Here, we assess the ability of the RCMs to reproduce these features by computing, for each month, the standard deviation over the 19 years for the ten RCMs, ensemble mean, ERA-Interim, and the observational datasets (GPCC, CHIRPS, and CRU); results are shown in Fig. 5. With reference to GPCC, it can be shown that the mean standard deviation is strongest in November (SD = 1.73 mm/day) and weakest in January (SD = 0.96 mm/day). Generally, it can also be observed that the short rains season presents an interannual variability slightly stronger than that of the long rains season. CHIRPS and ERA-Interim identify this pattern; nevertheless, ERA-Interim tends to overestimate the standard deviation for all months of the year, while the inverse is observed for CHIRPS for which the standard deviation tends to be generally underestimated. CRU is relatively close to GPCC; nevertheless, the maximum of variance is centered in September instead of November. By consequence, it can be noted that the observational datasets are not in good accordance concerning the interannual variability of monthly rainfall over Uganda. The spread between the three datasets is relatively large concerning this metric.

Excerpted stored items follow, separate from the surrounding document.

(* ===== verification/Safety.v ===== *)
(** * Safety: a Stop that does not panic

    Shutdown.v shows that a [Stop] (src/unnamed/part_000) is a join, that
    it does not leave the program stuck, and where it crashes: on a nil
    entry of the registry, and beside a second [Stop] or [Close] on one of
    its consumers.  This file shows that these are the only ways: beside
    one [Stop] that ranges over keys holding distinct consumers, none
    nil, with at most one [Loop] on each consumer and no other call of
    [Close], no statement of any goroutine panics,

    - no [close(c.dying)] and no [close(c.dead)] finds its channel
      closed: each consumer has one closer and one loop;
    - no goroutine dereferences nil;
    - [wg.Done()] finds the counter positive and [RUnlock] finds the read
      lock held;

    and so a [Stop] that can return (Shutdown.v) does return, in at most
    [weight] statements from wherever the run is, with every consumer
    closed and every loop returned.

    The invariant is [crash_inv]; it holds at the entry of [Stop]
    ([crash_inv_entry]) and every step keeps it ([crash_inv_step]) as
    long as the environment starts no goroutine ([quiet]).

    While the [Stop] is inside its range it holds the read lock of the
    registry: a [Store] or a [Clear] made then waits, and the pointers
    of the registry are the ones the [Stop] found
    ([registry_frozen_during_Stop]).  The scenario the theorems are run
    on last is a [Stop] over five consumers, each with its loop
    ([ex_five]). *)

From S2P Require Import Prelude Heap Offsets Consumer Registry Lifecycle Shutdown.
(** X9.  When the focus is on a member of the current workspace,
    [focus_prev] undoes [focus_next] and [focus_next] undoes [focus_prev]:
    the focus is back on the same window. *)
Theorem focus_prev_undoes_focus_next (s : Readme.State) :
  ReadmeModel.Reachable s ->
  In (input_focus (Readme.dpy s))
     (Readme.members (Readme.cur_ws s) (Readme.clients s)) ->
  input_focus (Readme.dpy (Readme.focus_prev (Readme.focus_next s)))
    = input_focus (Readme.dpy s)
  /\ input_focus (Readme.dpy (Readme.focus_next (Readme.focus_prev s)))
     = input_focus (Readme.dpy s).
Proof.
  intros Hr Hin. apply ReadmeFacts.reachable_registry_ok in Hr.
  destruct (In_nth _ _ XNone Hin) as (i & Hi & Hnth).
  symmetry in Hnth.
  set (l := Readme.members (Readme.cur_ws s) (Readme.clients s)) in *.
  assert (Hl : l <> []) by (destruct l; [cbn in Hi; lia|discriminate]).
  assert (Hhd : hd XNone l = nth 0 l XNone) by now destruct l.
  assert (Hmem : forall t, ReadmeModel.framed s t ->
             Readme.members (Readme.cur_ws t) (Readme.clients t) = l).
  { intros t Ht. now rewrite (ReadmeFacts.framed_clients _ _ Ht),
      (ReadmeFacts.framed_cur_ws _ _ Ht). }
  split.
  - pose proof (ReadmeFacts.focus_next_step s i Hr Hi Hnth) as Hn.
    fold l in Hn.
    pose proof (ReadmeFacts.focus_next_framed s) as Hfr.
    pose proof (ReadmeFacts.registry_ok_framed _ _ Hfr Hr) as Hr'.
    destruct (Nat.ltb_spec (S i) (List.length l)) as [Hlt|Hge].
    + rewrite (ReadmeMore.focus_prev_step (Readme.focus_next s) (S i));
        rewrite ?(Hmem _ Hfr); auto.
    + rewrite Hhd in Hn.
      rewrite (ReadmeMore.focus_prev_step (Readme.focus_next s) 0);
        rewrite ?(Hmem _ Hfr); auto; [|lia].
      rewrite ReadmeMore.last_nth by exact Hl. rewrite Hnth. f_equal. lia.
  - pose proof (ReadmeMore.focus_prev_step s i Hr Hi Hnth) as Hp.
    fold l in Hp.
    pose proof (ReadmeFacts.focus_prev_framed s) as Hfr.
    pose proof (ReadmeFacts.registry_ok_framed _ _ Hfr Hr) as Hr'.
    destruct i as [|j].
    + rewrite ReadmeMore.last_nth in Hp by exact Hl.
      rewrite (ReadmeFacts.focus_next_step (Readme.focus_prev s)
                 (List.length l - 1));
        rewrite ?(Hmem _ Hfr); auto; [|lia].
      replace (S (List.length l - 1) <? List.length l)%nat with false
        by (symmetry; apply Nat.ltb_ge; lia).
      now rewrite Hhd.
    + rewrite (ReadmeFacts.focus_next_step (Readme.focus_prev s) j);
        rewrite ?(Hmem _ Hfr); auto; [|lia].
      replace (S j <? List.length l)%nat with true
        by (symmetry; apply Nat.ltb_lt; lia).
      now rewrite Hnth.
Qed.

Lemma focus_prev_undoes_focus_next_witness :
  input_focus (Readme.dpy (Readme.focus_prev (Readme.focus_next fixed_three)))
  = 103.
Proof.
  destruct (focus_prev_undoes_focus_next fixed_three) as [H _].
  - unfold fixed_three. fixed_reachable.
  - vm_compute. tauto.
  - rewrite H. vm_compute. reflexivity.
Defined.

(** X10.  When the focused window is not a member of the current
    workspace, [focus_next] gives the focus to the first member and
    [focus_prev] to the last; when the workspace has no client both return
    the state unchanged. *)
Theorem focus_cycle_fallback (s : Readme.State) :
  ReadmeModel.Reachable s ->
  ~ In (input_focus (Readme.dpy s))
       (Readme.members (Readme.cur_ws s) (Readme.clients s)) ->
  (Readme.members (Readme.cur_ws s) (Readme.clients s) = [] ->
   Readme.focus_next s = s /\ Readme.focus_prev s = s)
  /\ (forall a l,
        Readme.members (Readme.cur_ws s) (Readme.clients s) = a :: l ->
        input_focus (Readme.dpy (Readme.focus_next s)) = a
        /\ input_focus (Readme.dpy (Readme.focus_prev s)) = last (a :: l) XNone).
Proof.
  intros Hr Hout. apply ReadmeFacts.reachable_registry_ok in Hr.
  destruct Hr as [_ Hreal _ _].
  rewrite ReadmeFacts.focus_next_spec, ReadmeMore.focus_prev_spec. split.
  - intros ->. split; reflexivity.
  - intros a l Hm. rewrite Hm in *.
    unfold ReadmeModel.next_window, ReadmeObs.prev_window.
    rewrite ReadmeMore.successor_absent by exact Hout.
    rewrite ReadmeMore.prev_from_absent by exact Hout.
    cbn [hd]. split; apply ReadmeMore.set_focus_member with (l := a :: l); auto.
    + now left.
    + rewrite ReadmeMore.last_nth by discriminate. apply nth_In. cbn. lia.
Qed.

Lemma focus_cycle_fallback_witness :
  input_focus (Readme.dpy fixed_two_astray) = 77
  /\ input_focus (Readme.dpy (Readme.focus_next fixed_two_astray)) = 102
  /\ input_focus (Readme.dpy (Readme.focus_prev fixed_two_astray)) = 101.
Proof.
  split; [vm_compute; reflexivity|].
  destruct (focus_cycle_fallback fixed_two_astray) as [_ H].
  - unfold fixed_two_astray, fixed_two. apply ReadmeModel.reach_server.
    fixed_reachable.
  - vm_compute. intros [F|[F|F]]; try discriminate; exact F.
  - destruct (H 102 [101]) as [H1 H2]; [vm_compute; reflexivity|].
    split; [exact H1|]. rewrite H2. reflexivity.
Defined.

(** X11.  After [arrange], of the windows of the current workspace the
    first one has the focus border colour and every other one the unfocused
    colour. *)
Theorem arrange_borders
    (s : Readme.State) (h : Window) (rest : list Window) (x : Window) :
  ReadmeModel.Reachable s ->
  Readme.members (Readme.cur_ws s) (Readme.clients s) = h :: rest ->
  In x (h :: rest) ->
  ReadmeObs.border_of (requests (Readme.dpy (Readme.arrange s))) x
  = Some (if x =? h then Readme.BORDER_FOCUS else Readme.BORDER_UNFOCUS).
Proof.
  intros Hr Hm Hx. apply ReadmeFacts.reachable_registry_ok in Hr.
  destruct Hr as [_ Hreal _ _]. now apply ReadmeMore.arrange_border with rest.
Qed.

Lemma arrange_borders_witness :
  ReadmeObs.border_of (requests (Readme.dpy (Readme.arrange fixed_three))) 101
  = Some Readme.BORDER_UNFOCUS.
Proof.
  refine (arrange_borders fixed_three 103 [102; 101] 101 _ _ _).
  - unfold fixed_three. fixed_reachable.
  - vm_compute. reflexivity.
  - cbn. tauto.
Defined.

Compared to GPCC, the interannual variability over Uganda is underestimated by most models (eight out of ten), particularly by CNRM-ALADIN52, MPI-CSC-REMO2009, and KNMI-RACMO22T. These three simulations lie outside the observations envelop. On the other hand, BCCR-WRF311 and CLMCom-CCLM4-8-17 overestimate the mean standard deviation particularly for the short rains season. Furthermore, it should be noted that the overestimation of either the annual mean or seasonal rainfall is not exactly proportional to the overestimation of the mean standard deviation, i.e., the strongest mean standard deviations are not necessarily assigned to the wettest models and vice versa.

The RCMs’ ensemble mean shows the weakest interannual variability throughout the year. This is a result of the smoothing effect due to the averaging of the monthly outputs of ten RCMs. In general, the ensemble mean of the models tends to overestimate the total variance explained by the seasonality and underestimate the total variance explained by the interannual variability (e.g., Favre et al. 2016). Nevertheless, it has to be noted that the shape of the pattern is correctly reproduced by the ensemble mean with an interannual variability relatively stronger in November (i.e., short rains season).

3.3.2 Interannual variability of seasonal rainfall

The interannual variability of seasonal rainfall over Uganda derived from observational datasets (GPCC, CHIRPS, and CRU), ERA-Interim, ensemble mean, and RCMs is presented in Fig. 6 (see also results for individual models in Supplementary material Fig. S4). To facilitate the comparison between the models and observations, seasonal time series have been normalized; thus, the long-term mean is equal to 0 and the anomalies are expressed in number of standard deviations. The SRIs have been calculated for the entire year (annual) and also for each season: December–February (dry season), March–May (long rains), June–August (moderate wet season), and September–November (short rains). Next, from the seasonal SRIs, Pearson correlation coefficients between the reference data GPCC and the RCMs, ensemble mean, ERA-Interim, and other observational datasets (CHIRPS and CRU) have been computed and are shown in Table 3. The correlations facilitate a better evaluation of the capacity of models to reproduce the observed interannual variability.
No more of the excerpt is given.